Myotonic Dystrophy Type 1 Presenting With Ventilatory Failure

Abstract

To report a series of patients with adult onset myotonic dystrophy type 1 (DM1) in whom the presenting symptom was ventilatory failure. Ventilatory failure is a common complication of DM1 and may be a presenting symptom in the setting of anesthesia or surgery, but it is not known to be a heralding manifestation. Case series. Three adults developed dyspnea leading to ventilatory failure, with no cardiac or pulmonary causes identified. Case 1 required intubation for ventilator support and was sedated with propofol. There was no clinical myotonia, and electromyography (EMG) demonstrated brief runs of myotonic discharges.
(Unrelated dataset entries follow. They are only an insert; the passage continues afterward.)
(** * Resolution refutation engine (res.py): shallow embedding and properties

    The development follows the Python module function by function:
    [Predicate] and [Clause] with their [__eq__] methods, the unifier
    ([unify], [unify_variable], [unify_predicates]), substitution lookup and
    application ([getFinalForm], [getFinalPredicate]), the resolver
    ([resolve]), the saturation loop ([resolver]), and the input parser
    ([termParser], [parseInput]) with the script that runs them.

    Modelling conventions.
    - Python [str] is [string]; the model covers ASCII text.
    - A substitution is a Python [dict] from names to names, here
      [gmap string string].  Python's [a | b] keeps the right operand's value
      on a shared key, stdpp's union keeps the left one, so [a | b] is
      [b ∪ a].
    - Dictionaries are mutable objects.  The unifier runs in a state monad
      over a store of dictionaries, so that aliasing ([unifications = theta])
      and in-place update ([unifications[k] = v]) are explicit.
    - A raised Python exception is [Raise e]; the sentinel [None] is a value
      ([PyNone]).  Recursion that is not structural takes a [fuel] argument,
      and [OutOfFuel] stands for a call that has not returned within it.
    - The literal objects of a clause carry an identity, which is what [is]
      compares; [resolve] numbers the objects it creates. *)

From Stdlib Require Import String Ascii List Bool Arith Lia Permutation.
From stdpp Require Import gmap strings list fin_maps.
Import ListNotations.

(** ** Strings *)

Module Str.

(** [s.index(c)]: position of the first [c]; [None] where Python raises
    [ValueError]. *)
Fixpoint index (c : ascii) (s : string) : option nat :=
  match s with
  | EmptyString => None
  | String a s' => if Ascii.eqb a c then Some 0 else option_map S (index c s')
  end.

(** [c in s] *)
Definition contains (c : ascii) (s : string) : bool :=
  match index c s with Some _ => true | None => false end.

(** [s[:n]] *)
Fixpoint take (n : nat) (s : string) : string :=
  match n, s with
  | S n', String a s' => String a (take n' s')
  | _, _ => EmptyString
  end.

(** [s[n:]] *)
Fixpoint drop (n : nat) (s : string) : string :=
  match n, s with
  | S n', String _ s' => drop n' s'
  | _, _ => s
  end.

(** [s[i:j]] for non-negative [i] and [j] *)
Definition slice (i j : nat) (s : string) : string := take (j - i) (drop i s).

(** the ASCII characters [str.isspace] accepts *)
Definition is_space (a : ascii) : bool :=
  let n := nat_of_ascii a in
  (((9 <=? n) && (n <=? 13)) || ((28 <=? n) && (n <=? 32)))%nat.

Fixpoint lstrip (s : string) : string :=
  match s with
  | EmptyString => EmptyString
  | String a s' => if is_space a then lstrip s' else s
  end.

Fixpoint rstrip (s : string) : string :=
  match s with
  | EmptyString => EmptyString
  | String a s' =>
      match rstrip s' with
      | EmptyString => if is_space a then EmptyString else String a EmptyString
      | r => String a r
      end
  end.

(** [s.strip()] *)
Definition strip (s : string) : string := rstrip (lstrip s).

(** [s.split(c)] for a one-character separator *)
Fixpoint split (c : ascii) (s : string) : list string :=
  match s with
  | EmptyString => [EmptyString]
  | String a s' =>
      if Ascii.eqb a c then EmptyString :: split c s'
      else match split c s' with
           | h :: t => String a h :: t
           | [] => [String a EmptyString]
           end
  end.

End Str.
(** C5.  A failure of a collaborator always comes out of the endpoint,
    as an [HTTPException] built from the exception [cause] that was
    raised: status 400 when [cause] is a [RequestError], the store's
    report of a malformed request, and status 500 for every other
    exception, be it of the model, of the store, or of the reading of
    the hits.  Nothing else makes the endpoint fail. *)
Theorem search_failure_status c request :
  (∀ cause,
     model_encode c (query request) = Raise cause →
     snd (run_search float32 c request)
     = Raise (HTTPException (if caught_by cause RequestError then 400 else 500)
                            (detail_for cause)))
  ∧ (∀ v cause,
       model_encode c (query request) = Ok v →
       opensearch_search c INDEX_NAME (query_sent float32 v) = Raise cause →
       snd (run_search float32 c request)
       = Raise (HTTPException
                  (if caught_by cause RequestError then 400 else 500)
                  (detail_for cause)))
  ∧ (∀ v r cause,
       model_encode c (query request) = Ok v →
       opensearch_search c INDEX_NAME (query_sent float32 v) = Ok r →
       items_of_hits (hits r) = Raise cause →
       snd (run_search float32 c request)
       = Raise (HTTPException
                  (if caught_by cause RequestError then 400 else 500)
                  (detail_for cause)))
  ∧ (∀ t e,
       run_search float32 c request = (t, Raise e) →
       ∃ cause,
         (model_encode c (query request) = Raise cause
          ∨ (∃ v, model_encode c (query request) = Ok v
                  ∧ opensearch_search c INDEX_NAME (query_sent float32 v)
                    = Raise cause)
          ∨ (∃ v r, model_encode c (query request) = Ok v
                    ∧ opensearch_search c INDEX_NAME (query_sent float32 v)
                      = Ok r
                    ∧ items_of_hits (hits r) = Raise cause))
         ∧ e = HTTPException
                 (if caught_by cause RequestError then 400 else 500)
                 (detail_for cause))
  ∧ (∀ cause,
       caught_by cause RequestError = true ↔ ∃ s, cause = Exn RequestError s).
Proof.
  rewrite run_search_cases; cbv zeta; cbn [query].
  assert (Hclass : ∀ cause,
    caught_by cause RequestError = true ↔ ∃ s, cause = Exn RequestError s).
  { intros [cls s|code d]; cbn.
    - split.
      + destruct cls; try discriminate. eauto.
      + by intros [s' [= -> _]].
    - split; [discriminate|]. by intros [s' ?]. }
  assert (Hraised : ∀ cause t,
    snd (search_handler cause t)
    = Raise (HTTPException (if caught_by cause RequestError then 400 else 500)
                           (detail_for cause))).
  { intros cause t.
    by destruct (search_handler_raises cause t) as (logged & -> & _). }
  destruct (model_encode c (query request)) as [v|cause] eqn:Hv.
  - destruct (opensearch_search c INDEX_NAME (query_sent float32 v))
      as [r|cause] eqn:Hr.
    + destruct (items_of_hits (hits r)) as [items|cause] eqn:Hitems.
      * split_and!; [done|by intros ? ? [= <-]; rewrite Hr| |done|done].
        intros v' r' cause [= <-]. rewrite Hr. intros [= <-].
        by rewrite Hitems.
      * split_and!; [done|by intros ? ? [= <-]; rewrite Hr| | |done].
        { intros v' r' cause' [= <-]. rewrite Hr. intros [= <-].
          rewrite Hitems. intros [= <-]. apply Hraised. }
        intros t e He. exists cause. split; [right; right; eauto|].
        pose proof (Hraised cause
                      (until_search float32 (query request) v
                       ++ [LogInfo (Got_response r)])%list) as Hout.
        rewrite He in Hout. by injection Hout.
    + split_and!; [done| |by intros ? ? ? [= <-]; rewrite Hr| |done].
      { intros v' cause' [= <-]. rewrite Hr. intros [= <-]. apply Hraised. }
      intros t e He. exists cause. split; [right; left; eauto|].
      pose proof (Hraised cause (until_search float32 (query request) v))
        as Hout.
      rewrite He in Hout. by injection Hout.
  - split_and!; [|done|done| |done].
    { intros cause' [= <-]. apply Hraised. }
    intros t e He. exists cause. split; [by left|].
    pose proof (Hraised cause (until_encode (query request))) as Hout.
    rewrite He in Hout. by injection Hout.
Qed.
(** * Analise_Fotometrica: the streak photometry core of FotometriaV1.py

    A shallow embedding of the numeric core of [SatellitePhotometry]
    (src/FotometriaV1.py): sample-point generation, the per-point photometry
    and noise model, outlier flags, the streak endpoint resolver and the
    continuous time axis; then the streak geometry, the variability and
    robust statistics, the totals of the temporal summary, the settings
    dialog, the zoom window and the moves through the image list.

    Conventions.
    - Python floats are read as real numbers ([R]); [nan] is [None] in an
      [option R].  Where a statement is about exact equality of computed
      floats the same definition is also instantiated at binary64
      ([PrimFloat.float]), the arithmetic Python really runs.
    - A Python exception is [Raise e]; the value [None] of a bare [return]
      after a message box is the [None] of an [option].
    - Results of calls into numpy, scipy, astropy and photutils whose inputs
      are pixel data are inputs of the model. *)

From Stdlib Require Import Floats.
From Stdlib Require Import Reals Lra Lia ZArith List Bool Sorted.
From stdpp Require Import base decidable option list gmap strings.

#[local] Set Warnings "-inexact-float".

(** ** Python outcomes *)

Inductive exn : Type :=
| TypeError
| ZeroDivisionError.

Inductive result (A : Type) : Type :=
| Ok (a : A)
| Raise (e : exn).

Arguments Ok {A} a.
Arguments Raise {A} e.

#[export] Instance result_ret : MRet result := fun A a => Ok a.

#[export] Instance result_bind : MBind result := fun A B k r =>
  match r with
  | Ok a => k a
  | Raise e => Raise e
  end.

(** ** Arithmetic the sample-point generator is run on *)

(** [confirm_streak] only adds, subtracts and multiplies floats and divides
    one Python [int] by another.  [Number] is that signature; it has an exact
    instance and a binary64 instance. *)
Class Number (A : Type) := {
  nadd : A -> A -> A;
  nsub : A -> A -> A;
  nmul : A -> A -> A;
  (* Python's [i / m] on ints, [m <> 0] *)
  int_truediv : nat -> nat -> A
}.

#[export] Instance Number_R : Number R := {
  nadd := Rplus;
  nsub := Rminus;
  nmul := Rmult;
  int_truediv i m := (INR i / INR m)%R
}.

(** An [int] below 2^53 converts to binary64 exactly, and then Python's true
    division is the IEEE division of the two converted values. *)
Definition float_of_nat (n : nat) : float :=
  PrimFloat.of_uint63 (Uint63.of_Z (Z.of_nat n)).

#[export] Instance Number_binary64 : Number float := {
  nadd := PrimFloat.add;
  nsub := PrimFloat.sub;
  nmul := PrimFloat.mul;
  int_truediv i m := PrimFloat.div (float_of_nat i) (float_of_nat m)
}.

(** ** confirm_streak (src/FotometriaV1.py, 695-714) *)

Section ConfirmStreak.
Context {A : Type} `{Number A}.

(** The body of the loop, at index [i]. *)
Definition analysis_point (n_points : nat) (p1 p2 : A * A) (i : nat) : A * A :=
  let '(x1, y1) := p1 in
  let '(x2, y2) := p2 in
  let t := int_truediv i (n_points - 1) in
  (nadd x1 (nmul t (nsub x2 x1)), nadd y1 (nmul t (nsub y2 y1))).

(** [Ok None]: the warning box, no points; [Raise ZeroDivisionError]: one
    point asked for, [0 / 0] at the first index. *)
Definition confirm_streak (n_points : nat) (streak_points : list (A * A))
  : result (option (list (A * A))) :=
  match streak_points with
  | [p1; p2] =>
      if Nat.eqb n_points 1 then Raise ZeroDivisionError
      else Ok (Some (map (analysis_point n_points p1 p2) (seq 0 n_points)))
  | _ => Ok None
  end.
End ConfirmStreak.

(** ** Float comparisons, as Python evaluates them *)

#[export] Instance Rlt_decision : RelDecision Rlt := Rlt_dec.
#[export] Instance Rle_decision : RelDecision Rle := Rle_dec.
#[export] Instance Rgt_decision : RelDecision Rgt := Rgt_dec.
#[export] Instance Rge_decision : RelDecision Rge := Rge_dec.
#[export] Instance R_eq_decision : EqDecision R := Req_dec_T.

(** ** FITS header *)

(** The numeric cards of a header.  [hdr.get(key, default)]. *)
Definition hdr_get (hdr : gmap string R) (key : string) (default : R) : R :=
  match hdr !! key with
  | Some v => v
  | None => default
  end.

(** The header parameters of [analyze_photometry] (829-835). *)
Record HeaderParams : Type := {
  gain : R;
  readnoise : R;
  zp : R;
  exptime : R;
  saturation_limit : R
}.

Definition read_header (hdr : gmap string R) : HeaderParams :=
  {| gain := hdr_get hdr "GAIN" (hdr_get hdr "EGAIN" 1);
     readnoise := hdr_get hdr "RDNOISE" (hdr_get hdr "READNOISE" 10);
     zp := hdr_get hdr "ZEROPT" (hdr_get hdr "MAGZERO" 25);
     exptime := hdr_get hdr "EXPTIME" (9 / 10);
     saturation_limit := hdr_get hdr "SATURATE" 65535 |}.
Lemma two_digits_shape (n : Z) :
  0 <= n < 100 ->
  exists d1 d2, two_digits n = [d1; d2] /\ is_digit d1 = true /\ is_digit d2 = true.
Proof.
  intros Hn.
  assert (H : two_digits_ok (Z.to_nat n) = true).
  { apply (proj1 (forallb_forall two_digits_ok (seq 0 100)) two_digits_table).
    apply in_seq. lia. }
  unfold two_digits_ok in H. rewrite Z2Nat.id in H by lia.
  destruct (two_digits n) as [| d1 [| d2 [| ? ?]]]; try discriminate.
  apply andb_prop in H. exists d1, d2. tauto.
Qed.

Lemma hundredths_cents (q : Q) : 0 <= hundredths q mod 100 < 100.
Proof. apply Z.mod_pos_bound. lia. Qed.

(** A number formatted with [",.2f"] behind a dollar sign is in the
    dollar format. *)
Lemma fixed2_dollar_format (q : Q) :
  dollar_format ("$" ++ fixed2 true q) = true.
Proof.
  unfold dollar_format, fixed2.
  change (chars ("$" ++ ?s)) with ("$"%char :: chars s).
  rewrite chars_text, app_assoc.
  destruct (two_digits_shape _ (hundredths_cents q)) as [d1 [d2 [-> [H1 H2]]]].
  assert (Hw := thousands_chars (Z.to_N (hundredths q / 100))).
  rewrite at_point_app.
  - rewrite unsigned_sign by exact Hw. rewrite thousands_grouped, H1, H2. reflexivity.
  - apply Forall_app. split.
    + destruct (Qnum q <? 0); repeat constructor. discriminate.
    + eapply Forall_impl; [ | exact Hw]. intros c [Hc | ->] E; [ | discriminate].
      subst c. discriminate Hc.
Qed.

(** [",.2f"] prints the exact value 5000 as "5,000.00". *)
Lemma fixed2_5000 (q : Q) : q == 5000 # 1 -> fixed2 true q = "5,000.00".
Proof.
  destruct q as [n d]. unfold Qeq. simpl. intros E.
  assert (Hn : n = 5000 * Zpos d) by lia.
  unfold fixed2, hundredths, round_half_even. simpl Qnum. simpl Qden.
  assert (Hp : 0 < Zpos d) by lia.
  replace (Z.abs n * 100) with (500000 * Zpos d) by lia.
  rewrite Z.div_mul, Z.mod_mul by lia.
  replace (2 * 0 ?= Zpos d) with Lt by (symmetry; apply Z.compare_lt_iff; lia).
  replace (n <? 0) with false by (symmetry; apply Z.ltb_ge; lia).
  reflexivity.
Qed.

(** ** Every event of a run *)

Lemma emits_ret {A} S (a : A) : emits S (ret a).
Proof. constructor. Qed.

Lemma emits_raise {A} S (e : exn) : emits S (@raise A e).
Proof. constructor. Qed.

Lemma emits_stop {A} S : emits S (@st_stop A).
Proof. constructor. Qed.

Lemma emits_lift {A} S (r : exn + A) : emits S (lift r).
Proof. unfold emits. rewrite trace_lift. constructor. Qed.
(** The [try] block of [executeDesignerValidation]. *)
Definition executeDesignerValidation_try (chrome : Chrome) (tabId : nat) (requestId : JsVal)
  : M (Completion JsVal) :=
  match tabs_get chrome tabId with
  | Throw m => ret (Throw m)
  | Normal None => ret (Throw "Designer tab no longer exists")
  | Normal (Some t) =>
      if negb (String.eqb (tab.status t) "complete") then
        ret (Throw ("Designer tab is not fully loaded (status: " ++ tab.status t ++ ")"))
      else if tab.discarded t then
        ret (Throw "Designer tab has been discarded - please refresh the page")
      else
        match executeScript chrome tabId with
        | Throw m => ret (Throw m)
        | Normal results =>
            let result := default JUndefined (head results) in
            if negb (truthy result) then
              ret (Throw "No result from script execution")
            else if negb (truthy (prop result "success")) then
              ret (Throw (to_string (js_or (prop result "error")
                                           (JStr "Validation execution failed"))))
            else
              timestamp <- toISOString;;
              logger info "Designer validation completed successfully";;
              ret (Normal (JObj [
                ("success", JBool true);
                ("requestId", requestId);
                ("validationResult", prop result "data");
                ("source", JStr "wf.exportTrainingData");
                ("context", JObj [("url", opt_str (tab.url t));
                                  ("title", JStr (tab.title t));
                                  ("tabId", JNum (Z.of_nat (tab.id t)))]);
                ("timestamp", JStr timestamp)]))
        end
  end.

(** [executeDesignerValidation(tabId, requestId = null)] *)
Definition executeDesignerValidation (chrome : Chrome) (tabId : nat) (requestId : JsVal)
  : M (Completion JsVal) :=
  let requestId := match requestId with JUndefined => JNull | _ => requestId end in
  logger info "Executing Designer validation via chrome.scripting";;
  r <- executeDesignerValidation_try chrome tabId requestId;;
  match r with
  | Normal formattedResult => ret (Normal formattedResult)
  | Throw m =>
      logger error "Designer validation failed";;
      if includes m "Could not establish connection" ||
         includes m "Receiving end does not exist" then
        ret (Throw "Cannot communicate with Designer page - content script not loaded. Please refresh the Designer page and try again.")
      else if includes m "timeout" then
        ret (Throw "Designer page validation timed out - page may be busy or unresponsive")
      else ret (Throw ("Designer validation failed: " ++ m))
  end.

(** [sendValidationResult(requestId, result)] *)
Definition sendValidationResult (requestId result : JsVal) : M unit :=
  id <- this extensionId;;
  ok <- send (JObj [("type", JStr "validation_result");
                    ("requestId", requestId);
                    ("id", JStr id);
                    ("result", result)]);;
  if ok then logger info "Sent validation result"
  else logger error "Failed to send validation result".

(** [handleValidationRequest(message)], for a [message] object as
    dispatched by [handleWebSocketMessage]. *)
Definition handleValidationRequest (chrome : Chrome) (message : JsVal) (popup : Popup)
  : M Popup :=
  logger info "Processing validation request";;
  let popup := {| requestCount := S (requestCount popup);
                  successCount := successCount popup |} in
  (* try *)
  let requestId := js_or (prop message "requestId") (prop message "id") in
  found <- findDesignerTab chrome;;
  r <- match found with
       | Throw m => ret (Throw m)
       | Normal tabId => executeDesignerValidation chrome tabId requestId
       end;;
  match r with
  | Normal result =>
      logger info "Validation completed successfully";;
      sendValidationResult requestId result;;
      ret {| requestCount := requestCount popup;
             successCount := S (successCount popup) |}
  | Throw m =>
      logger error "Validation request failed";;
      sendValidationResult (prop message "requestId")
        (JObj [("success", JBool false);
               ("error", JStr m);
               ("requestId", prop message "requestId")]);;
      ret popup
  end.

(** [handleWebSocketMessage(message)]; the request it starts is followed
    to its end. *)
Definition handleWebSocketMessage (chrome : Chrome) (message : JsVal) (popup : Popup)
  : M Popup :=
  logger debug "Received WebSocket message";;
  if is_type message "wfdl_validation_request" then
    handleValidationRequest chrome message popup
  else if is_type message "registered" then
    logger info "Successfully registered with server";; ret popup
  else if is_type message "heartbeat_ack" then
    logger debug "Heartbeat acknowledged";; ret popup
  else if is_type message "ack" then
    logger info "Validation result acknowledged";; ret popup
  else if is_type message "error" then
    logger error "Server error";; ret popup
  else
    logger warn "Unknown message type";; ret popup.

(** ** Background service worker *)

(** The [try] block of [handleGetWFDLRequest]. *)
Definition handleGetWFDLRequest_try (chrome : Chrome) (messageData : JsVal)
  : M (Completion JsVal) :=
  match query_designer chrome with
  | Throw m => ret (Throw m)
  | Normal [] => ret (Throw "No Webflow Designer tabs found")
  | Normal designerTabs =>
      match filter_tabs loaded designerTabs with
      | Throw m => ret (Throw m)
      | Normal [] =>
          ret (Throw "No loaded Designer tabs found - please refresh Designer page")
      | Normal ((first :: _) as loadedTabs) =>
          (* loadedTabs.find(tab => tab.active) || loadedTabs[0] *)
          let activeTab := default first (List.find tab.active loadedTabs) in
          logger info "Using Designer tab";;
          match sendMessage chrome (tab.id activeTab)
                  (JObj [("type", JStr "get_wfdl");
                         ("wfdl", js_or (prop messageData "payload")
                                        (prop messageData "wfdl"));
                         ("requestId", prop messageData "requestId")]) with
          | Throw m => ret (Throw m)
          | Normal result =>
              logger info "got WFDL of the page";; ret (Normal result)
          end
      end
  end.

(** [handleGetWFDLRequest(messageData)] *)
Definition handleGetWFDLRequest (chrome : Chrome) (messageData : JsVal) : M JsVal :=
  logger info "Handling get WFDL request";;
  r <- handleGetWFDLRequest_try chrome messageData;;
  match r with
  | Normal result => ret result
  | Throw m =>
      logger error "get WFDL failed";;
      timestamp <- toISOString;;
      ret (JObj [("success", JBool false);
                 ("error", JStr m);
                 ("requestId", prop messageData "requestId");
                 ("timestamp", JStr timestamp)])
  end.

(** ** Page-context executors *)

(** A method of the page's [wf] object; [ThrowsError] is a method that
    throws an [Error] with the given message. A method that throws
    another value is a [Thrown.Method], below. *)
Inductive Method :=
| NotAFunction                   (* absent, or not callable *)
| ReturnsValue (v : JsVal)
| ThrowsError (message : string).

(** The global [wf] of the Designer page. *)
Inductive WfBinding :=
| Undeclared                     (* no such global *)
| DeclaredUndefined
| IsNull
| WfObject (exportTrainingData extractTrainingData : Method).

(** The page as the executors see it: [wf], the two [window] properties
    through which the injected script reports back ([JUndefined] when
    absent), and the exception raised by the DOM calls of [getWFDL], if
    any. *)
Record Page := {
  wf : WfBinding;
  __wfdlValidationError : JsVal;
  __wfdlValidationResult : JsVal;
  dom_exception : option string
}.

Definition not_available : string :=
  "wf.exportTrainingData not available in page context".

(** The script that [getWFDL] injects: [validationCode] inside the
    [try] of [wrappedCode]. It returns the page it leaves behind; the
    error it rethrows is reported to the page, not to [getWFDL]. *)
Definition validationCode (page : Page) : Completion Page :=
  match wf page with
  | Undeclared =>
      (* typeof wf?.exportTrainingData *)
      Throw "wf is not defined"
  | DeclaredUndefined | WfObject NotAFunction _ =>
      Throw not_available
  | IsNull =>
      Throw "Cannot read properties of null (reading 'exportTrainingData')"
  | WfObject (ThrowsError m) _ => Throw m
  | WfObject (ReturnsValue result) _ =>
      Normal {| wf := wf page;
                __wfdlValidationError := __wfdlValidationError page;
                __wfdlValidationResult := result;
                dom_exception := dom_exception page |}
  end.

Definition wrappedCode (page : Page) : Page :=
  match validationCode page with
  | Normal page' => page'
  | Throw m =>
      {| wf := wf page;
         __wfdlValidationError := JStr m;
         __wfdlValidationResult := __wfdlValidationResult page;
         dom_exception := dom_exception page |}
  end.

(** [getWFDL()]: the result object and the page afterwards. *)
Definition getWFDL (page : Page) : Completion JsVal * Page :=
  (* try *)
  match dom_exception page with
  | Some m =>
      (Normal (JObj [("success", JBool false);
                     ("error", JStr ("JavaScript Error: " ++ m))]), page)
  | None =>
      let page := wrappedCode page in
      if truthy (__wfdlValidationError page) then
        (Normal (JObj [("success", JBool false);
                       ("error", __wfdlValidationError page)]),
         {| wf := wf page;
            __wfdlValidationError := JUndefined;
            __wfdlValidationResult := __wfdlValidationResult page;
            dom_exception := dom_exception page |})
      else
        (Normal (JObj [("success", JBool true);
                       ("data", __wfdlValidationResult page)]),
         {| wf := wf page;
            __wfdlValidationError := __wfdlValidationError page;
            __wfdlValidationResult := JUndefined;
            dom_exception := dom_exception page |})
  end.

(** [ValidationExecutor._executeWfdlGet(notuse)] *)
Definition _executeWfdlGet (page : Page) : Completion JsVal :=
  (* try *)
  match wf page with
  | Undeclared | DeclaredUndefined | WfObject _ NotAFunction =>
      Normal (JObj [("success", JBool false);
                    ("error", JStr "wf.extractTrainingData not available in page context")])
  | IsNull =>
      Normal (JObj [("success", JBool false);
                    ("error", JStr ("get WFDL failed: " ++
                       "Cannot read properties of null (reading 'extractTrainingData')"))])
  | WfObject _ (ReturnsValue result) =>
      Normal (JObj [("success", JBool true); ("data", result)])
  | WfObject _ (ThrowsError m) =>
      Normal (JObj [("success", JBool false);
                    ("error", JStr ("get WFDL failed: " ++ m))])
  end.

(** ** Observations used by the statements *)

(** [m] leaves the observation [obs] of the world unchanged. *)
Definition preserves {A X} (obs : World -> X) (m : M A) : Prop :=
  forall w, obs (exec m w) = obs w.

(** Everything but the console and the record of listener invocations. *)
Definition state (w : World) :=
  (manager w, sockets (browser w), closes (browser w), wire (browser w),
   promises (browser w), timers (browser w), now (browser w)).

(** The kinds of all timers ever created, in creation order. *)
Definition kinds (w : World) : list TimerKind := kind <$> timers (browser w).

Definition is_reconnect (k : TimerKind) : bool :=
  match k with ReconnectTimer => true | _ => false end.

(** How many reconnection attempts were scheduled so far. *)
Definition reconnects_scheduled (w : World) : nat :=
  length (List.filter is_reconnect (kinds w)).

(** The reconnection state: the attempt counter and the number of
    reconnection timers created so far. *)
Definition recon (w : World) : nat * nat :=
  (reconnectAttempts (manager w), reconnects_scheduled w).

(** What [_attemptReconnection] does to it. *)
Definition bump (r : nat * nat) : nat * nat :=
  if Nat.leb CONFIG.maxReconnectAttempts (fst r) then r else (S (fst r), S (snd r)).
(** * ShiftMatch: the extraction pipeline and the preference scorer of app.py

    A shallow embedding of [ShiftMatchCrawler] (the text classifiers, the
    table strategy, the grid strategy, the coordinator in [get_shifts]) and
    of [ShiftMatcher] ([__init__], [score], [rank]), followed by the
    properties of the specification that concern them.

    Conventions of the embedding.
    - A Python [str] is the list of its code points ([str := list N]).
      The whitespace set of [str.strip] and of the regex class [\s], and
      the glyph ranges named by the source, are those of the runtime.
      Case mapping, decimal digits and [int()] follow the tables and the
      algorithms of the runtime, CPython 3.11 with Unicode 14.0.
    - Exceptions are values: a computation that can raise has type
      [res A].
    - [random.randint] reads an explicit sequence of draws.
    - A regular expression of the source is a list of tokens run by a
      backtracking matcher with Python's priorities (leftmost start,
      greedy repetition, alternatives in order). *)

From Stdlib Require Import ZArith NArith Ascii String List Lia DecimalNat.
From stdpp Require Import base option list gmap strings sorting.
Examination 3 weeks later off propofol revealed percussion myotonia, and EMG evidence of long runs of myotonic discharges. Genetic testing confirmed the diagnosis of DM1. Case 2 had cataracts and ptosis but no known diagnosis of DM and no previous neurological impairments. Case 3 was previously neurologically asymptomatic but her son had congenital DM1. The diagnosis was confirmed by EMG in cases 2 and 3, and both patients were managed with bilevel ventilation (BIPAP). Myotonic dystrophy type 1 should be considered in the differential diagnosis of acute ventilatory failure in adults.